Seyer Black Art Gang – Hombre Fatal (Mexique)

On commence aux frontières de l’Amérique du nord avec le Mexique. On s’attend à des chemises à carreaux manches courtes, des moustaches et des low rider. Pourtant rien de tout ça n’apparaît dans les visuels de Sever Black Art Gang. En termes de musique, rien ne fricote avec les clichés de chicano. Nous avons plutôt à faire à un rappeur tourmenté : « No me siento bien del todo » > « Je ne me sens pas bien du tout ». Le beat derrière lui ne comporte pas la moindre trompette enjouée de mariachi, c’est une introspection profonde auquel nous assistons. Loin des carapaces masculines, Seyer Black Art Gang assume ses erreurs, ses émotions, même celles les plus fragiles. Ce morceau, « Hombre fatal », est le seul de sa discographie a dépassé le million de vues. Preuve qu’un rap sincère, dépouillé de toute pudeur, peut intéresser un nombre important d’auditeurs. D’autres rappeurs dans le même style sont à mettre en avant, comme Solo Cadaver, Khaf La Tape ou encore Aldo Sobredosis.

Hattory Hardcore – Guerra/ Paz (Costa Rica)
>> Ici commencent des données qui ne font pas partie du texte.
(** The blocks of [e] are its own. *)
Lemma drop_blocks s as_ d l1 e l2 : space_at s as_ d -> sp_pt d = l1 ++ e :: l2 ->
  NoDup (en_blocks e) /\ (forall x, x ∈ en_blocks e -> 0 < x /\ x ∈ heap s) /\
  (link_cell as_ l1 ∉ en_blocks e) /\ (as_ ∉ en_blocks e) /\
  (match l1 with [] => True | x :: _ => en_ptr x <> en_ptr e end).
Proof.
  intros Hsp E. pose proof (sa_nodup _ _ _ Hsp) as Hnd. rewrite (blocks_drop as_ d l1 e l2 E) in Hnd.
  apply NoDup_app in Hnd as (Hnde & Hd & _).
  assert (forall x, x ∈ blocks as_ (space_drop d l1 e l2) -> x ∉ en_blocks e) as Hdis by (intros x Hx Hxe; by eapply Hd).
  assert (forall x, x ∈ l1 -> en_ptr x ∉ en_blocks e) as Hl1.
  { intros x Hx. apply Hdis, pt_blocks_in_blocks. unfold space_drop. cbn [sp_pt]. rewrite pt_blocks_app, pt_relink_blocks.
    apply elem_of_app. left. by apply en_ptr_block. }
  split_and!; [done| | |apply Hdis, as_in_blocks|].
  - intros x Hx. apply (live_block s as_ d); [done|]. apply pt_blocks_in_blocks, elem_of_pt_blocks. exists e. split; [|done].
    rewrite E. apply elem_of_app. right. apply list_elem_of_here.
  - unfold link_cell. destruct (last l1) as [x|] eqn:El; [|apply Hdis, as_in_blocks].
    apply Hl1. apply last_Some in El as [l' ->]. apply elem_of_app. right. apply list_elem_of_here.
  - destruct l1 as [|x l1]; [done|]. intros Ex. apply (Hl1 x); [apply list_elem_of_here|]. rewrite Ex. apply list_elem_of_here.
Qed.

(** Writing the link around the entry [e]. *)
Lemma sbrk_relink_spec s s4 as_ d l1 e l2 (X : gset Z) : space_at s as_ d -> sp_pt d = l1 ++ e :: l2 ->
  cm_ok s4 -> X ⊆ list_to_set (en_blocks e) ->
  (forall x, x ∉ X -> ptes s4 !! x = ptes s !! x /\ spaces s4 !! x = spaces s !! x) ->
  wp (if en_ptr e =? start_page_table (sp_as d)
      then space_put as_ (Addrspace (start_region (sp_as d)) (pte_next (en_pte e)) (heap_start (sp_as d)) (heap_end (sp_as d)))
      else p <- pte_at (last_ptr l1) ;; pte_put (last_ptr l1) (set_pte_next (pte_next (en_pte e)) p))
    (fun _ s5 => relinked s5 as_ d l1 (pte_next (en_pte e)) /\ within {[link_cell as_ l1]} ∅ s4 s5 /\ heap s5 = heap s4) s4.
Proof.
  intros Hsp E Hok HX Hsame. destruct (drop_blocks s as_ d l1 e l2 Hsp E) as (_ & _ & Hlce & Has & Hhead).
  assert (forall x, x ∉ en_blocks e -> ptes s4 !! x = ptes s !! x /\ spaces s4 !! x = spaces s !! x) as Hsame'.
  { intros x Hx. apply Hsame. intros HxX. apply Hx. apply HX in HxX. by apply elem_of_list_to_set in HxX. }
  assert (spaces s4 !! as_ = Some (sp_as d)) as Hs4 by (rewrite (proj2 (Hsame' as_ Has)); apply Hsp).
  pose proof (sa_links _ _ _ Hsp) as Hl. rewrite E in Hl. unfold relinked, link_cell, last_ptr in *.
  destruct (last l1) as [x|] eqn:El.
  - assert (en_ptr e <> start_page_table (sp_as d)) as Hne.
    { destruct l1 as [|z k]; [done|]. destruct Hl as [-> _]. intros Ee. by apply Hhead. }
    assert (ptes s4 !! en_ptr x = Some (en_pte x)) as Hx.
    { rewrite (proj1 (Hsame' _ Hlce)). pose proof (sa_entries _ _ _ Hsp) as Hents. rewrite Forall_forall in Hents.
      apply (Hents x). rewrite E. apply last_Some in El as [l' ->]. rewrite <- app_assoc. apply elem_of_app. right. apply list_elem_of_here. }
    rewrite (proj2 (Z.eqb_neq _ _)) by done. wp_step. apply (wp_pte_at _ (en_pte x)); [done|]. apply (wp_pte_put _ (en_pte x)); [done|].
    split_and!; [done|apply lookup_insert_eq| |done].
    apply within_set_ptes; [done|]. intros y Hy. apply (insert_outside _ _ _ {[en_ptr x]}); set_solver.
  - apply last_None in El as ->. destruct Hl as [-> _]. rewrite Z.eqb_refl.
    apply (wp_space_put _ (sp_as d)); [done|]. split_and!; [apply lookup_insert_eq| |done].
    apply within_set_spaces; [done|]. intros y Hy. apply (insert_outside _ _ _ {[as_]}); set_solver.
Qed.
Alors oui on a déjà tous entendu du rap mexicain (même si c’était sûrement de la g funk). Mais est-ce que vous aviez ne serait-ce qu’imaginer un jour écouter du rap rap venant du Costa Rica. Et bien aujourd’hui on va tous se coucher moins bêtes et peut être même devenir de grands fans de Hattory Hardcore. Rappeur de la capitale San Jose, car oui c’est un petit pays et en dehors de la capitale, ça devient du digging niveau extrême de trouver un mec qui rappe dans les campagnes de ce pays d’Amérique centrale. Dans la biographie de l’artiste, on peut lire : « Underground anti todo », pas besoin d’un niveau B2 d’espagnol pour comprendre. Une position extrême est prise, on s’attend donc à un rap sans aucun compromis, loin des tendances. Et effectivement, nos tympans sont transpercés par des phases brut de décoffrage « Ventanas rotas por puertas que no se abren » > « Des fenêtres brisées parce que certaines portes ne s’ouvrent pas ». Un rap défonçant à la matraque le les rappeurs lisses et pseudo blanc comme neige.
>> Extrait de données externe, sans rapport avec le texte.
Lemma acquire_refines lk s a : ksim s a -> on_cpu me t s -> is_Some (a_holder a !! lk) ->
  wp (b <- (spinlock_acquire me (LkSpinlock lk) ;;; acquire_loop me lk) ;; ret (replied b)) (fun r s' => (a_acquire t lk a).2 = r /\ ksim s' (a_acquire t lk a).1) s.
Proof.
  intros K Hcpu [h Hh]. destruct (ksim_lock s a lk h K Hh) as (x & Hx & How & H01 & Hne & Hw & Ho). destruct K as [(D & C & Hs) S O].
  wp_step. wp_apply (acquire_enter_spec me t D C s lk x); [done|done|done|done|]. intros b s'. unfold a_acquire. rewrite Hh, <- How. unfold lk_owner.
  destruct (lk_lock x =? 1) eqn:E; boolify.
  - intros [-> Hsl]. wp_step. split; [done|]. eapply (ksim_slept me t s s' _ (OLock lk) _ _ (fun c => c)); try done; [by destruct Hs|by apply on_cpu_of_core].
  - intros (-> & Hs' & Hc). wp_step. split; [done|]. destruct (sim_setlock (core s) a lk 1 t) as [S' O']; [done|done|by eexists|by right|].
    constructor; [by do 2 eexists|by rewrite Hc..].
Qed.

Lemma holder_owner x : lk_owner x = Some t -> lk_lock x = 1 /\ lk_holder x = t.
Proof. unfold lk_owner. destruct (lk_lock x =? 1) eqn:E; [|done]. boolify. intros [= <-]. done. Qed.

Lemma setlock_wchan c p b h o : obj_wchan (c_setlock p b h c) o = obj_wchan c o.
Proof.
  unfold c_setlock. destruct (slocks c !! p) as [x|] eqn:Hx; [|done]. destruct o as [q|q|q]; cbn [obj_wchan]; k_simpl; [done| |done].
  destruct (decide (p = q)) as [<-|]; [by rewrite lookup_insert_eq, Hx|by rewrite lookup_insert_ne].
Qed.

Lemma cinv_setlock c p b h : cinv c -> cinv (c_setlock p b h c).
Proof. intros I. unfold c_setlock. destruct (slocks c !! p); [by apply cinv_set_slocks|done]. Qed.
Lemma cinv_setcount c p n : cinv c -> cinv (c_setcount p n c).
Proof. intros I. unfold c_setcount. destruct (sems c !! p); [by apply cinv_set_sems|done]. Qed.

(** The release of a lock, on the core. *)
Lemma release_sim c a lk x : cinv c -> sim c a -> objs_ok c -> slocks c !! lk = Some x ->
  let c' := c_wakeone (lk_wchan x) (c_setlock lk 0 0 c) in sim c' (a_release lk a) /\ objs_ok c' /\ cinv c'.
Proof.
  intros I S O Hx. destruct (sim_setlock c a lk 0 0) as [S1 O1]; [done|done|by eexists|by left|].
  destruct (sim_wakeone (c_setlock lk 0 0 c) (a_setholder lk None a) (OLock lk) (lk_wchan x)) as [S2 O2].
  - by apply cinv_setlock.
  - done.
  - done.
  - rewrite setlock_wchan. cbn [obj_wchan]. by rewrite Hx.
  - split_and!; [done|done|]. by apply cinv_wakeone, cinv_setlock.
Qed.

Lemma V_refines p s a : ksim s a -> on_cpu me t s -> legal t (KV p) a ->
  wp (run_kcall me (KV p)) (fun r s' => (a_call t (KV p) a).2 = r /\ ksim s' (a_call t (KV p) a).1) s.
Proof.
  intros K Hcpu (n & Hn & Hmax). destruct (ksim_sem s a p n K Hn) as (x & Hx & <- & Hne & Hpos & Hw & Ho). destruct K as [(D & C & Hs) S O].
  cbn [run_kcall a_call]. wp_step. wp_apply (V_spec me t D C s p x); [done..|lia|done|]. intros _ s' [Hs' Hc]. wp_step. split; [done|]. rewrite Hn. cbn [default snd fst].
  destruct (sim_setcount (core s) a p (sem_count x + 1)) as [S1 O1]; [done|done|by eexists|lia|].
  destruct (sim_wakeone (c_setcount p (sem_count x + 1) (core s)) _ (OSem p) (sem_wchan x) (cinv_setcount _ _ _ (se_inv _ _ _ Hs)) S1 O1) as [S2 O2].
  - unfold c_setcount. rewrite Hx. cbn [obj_wchan]. k_simpl. by rewrite lookup_insert_eq.
  - constructor; [by do 2 eexists|by rewrite Hc..].
Qed.

Lemma release_refines lk s a : ksim s a -> on_cpu me t s -> legal t (KRelease lk) a ->
  wp (run_kcall me (KRelease lk)) (fun r s' => (a_call t (KRelease lk) a).2 = r /\ ksim s' (a_call t (KRelease lk) a).1) s.
Proof.
  intros K Hcpu Hh. destruct (ksim_lock s a lk _ K Hh) as (x & Hx & [Hl Hw0]%holder_owner & H01 & Hne & Hw & Ho). destruct K as [(D & C & Hs) S O].
  cbn [run_kcall a_call]. wp_step. wp_apply (lock_release_spec me t D C s lk x); [done..|]. intros _ s' [Hs' Hc]. wp_step. split; [done|].
  destruct (release_sim (core s) a lk x (se_inv _ _ _ Hs) S O Hx) as (S2 & O2 & _). constructor; [by do 2 eexists|by rewrite Hc..].
Qed.

Lemma hold_refines lk s a : ksim s a -> on_cpu me t s -> legal t (KHold lk) a ->
  wp (run_kcall me (KHold lk)) (fun r s' => (a_call t (KHold lk) a).2 = r /\ ksim s' (a_call t (KHold lk) a).1) s.
Proof.
  intros K Hcpu [h Hh]. destruct (ksim_lock s a lk h K Hh) as (x & Hx & How & H01 & Hne & Hw & Ho). destruct K as [(D & C & Hs) S O].
  cbn [run_kcall a_call]. wp_step. wp_apply (lock_do_i_hold_spec me t [] D C s lk x); [by apply settled_inside|apply not_elem_of_nil|done|done|].
  intros b s' (-> & IN & Hc). wp_step. split.
  - cbn [snd]. f_equal. rewrite Hh, <- How. unfold lk_owner. destruct (lk_lock x =? 1) eqn:E; cbn [andb]; [|by apply bool_decide_eq_false].
    destruct (lk_holder x =? t) eqn:E2; boolify; [apply bool_decide_eq_true; congruence|apply bool_decide_eq_false; congruence].
  - constructor; [do 2 eexists; by eapply inside_settled|by rewrite Hc..].
Qed.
Rial Guawanko – Salvaje (Venezuela)

Le Venezuela fait face depuis 2013 à une crise socio-économique et politique sans précédent. D’ailleurs, beaucoup quittent le pays pour s’installer en Colombie ou même en Europe. Ce n’est pas pour autant que les rappeurs du pays n’ont vu le jour que dérnièrement. Ce pays est le berceau des plus grands rappeurs d’Amérique latine : le regretté Canserbero et le vétéran Lil Supa notamment. Dans l’entourage de ce dernier gravite Rial Guawanko, également membre du collectif El Dojo, véritable gage de qualité dans le rap latino. Son troisième et dernier album solo, « Otro dias mas » est un véritable bijou hybride. Flottant parfaitement entre un univers très terre à terre boom bap et quelque chose de bien plus impalpable, volatile comme de la matière dans le cosmos. Habillant lui même la majorité de ses morceaux des plus belles prods, le titre « Salvaje revêt une esthétique davantage familière pour découvrir l’artiste. Sa priorité étant que ses textes soient puissants, il y met du coeur et du temps. On peut noter sa phase sur ce même son « Vivir sobrio es estar loco viendo a todos durmiendo en la matrix. » > « Vivre sobre c’est être fou en regardant tout le monde dormir dans la matrice. ».

 

La Mecca – Latin Lingo (Argentine)

Le groupe La Mecca est composé par Ba$$ura, ill’One, Skinny Xero, Na43 is The Eye et Le Mat. Tous originaires de Buenos Aires, ils produisent un son typique porteño : des drums toujours passées dans une machine type Sp 12, des samples lugubres et des flow nonchalants mais bien dans les temps. Le morceau « Latin Lingo » vient annoncer le prochain disque de La Mecca. D’ailleurs, comme vous pouvez le voir dans leur nom, les argentins, et même les latino de manière générale aiment saupoudrer leur rap de 5% knowledge. Un esprit d’éclaireur voulant éveiller les consciences des 85% du peuple endormi. Comme une écrasante majorité, les rappeurs utilisent de l’argot qu’ils ont acquis durant leurs expériences. La jerga (traduction de « argot » en espagnol) est omniprésente dans le rap hispanophone. La Mecca ne déroge par à la règle et on même appeler un de leur morceau « Latin Lingo », celui-ci pourrait nous rappeler le groupe californien et leur single de 1992.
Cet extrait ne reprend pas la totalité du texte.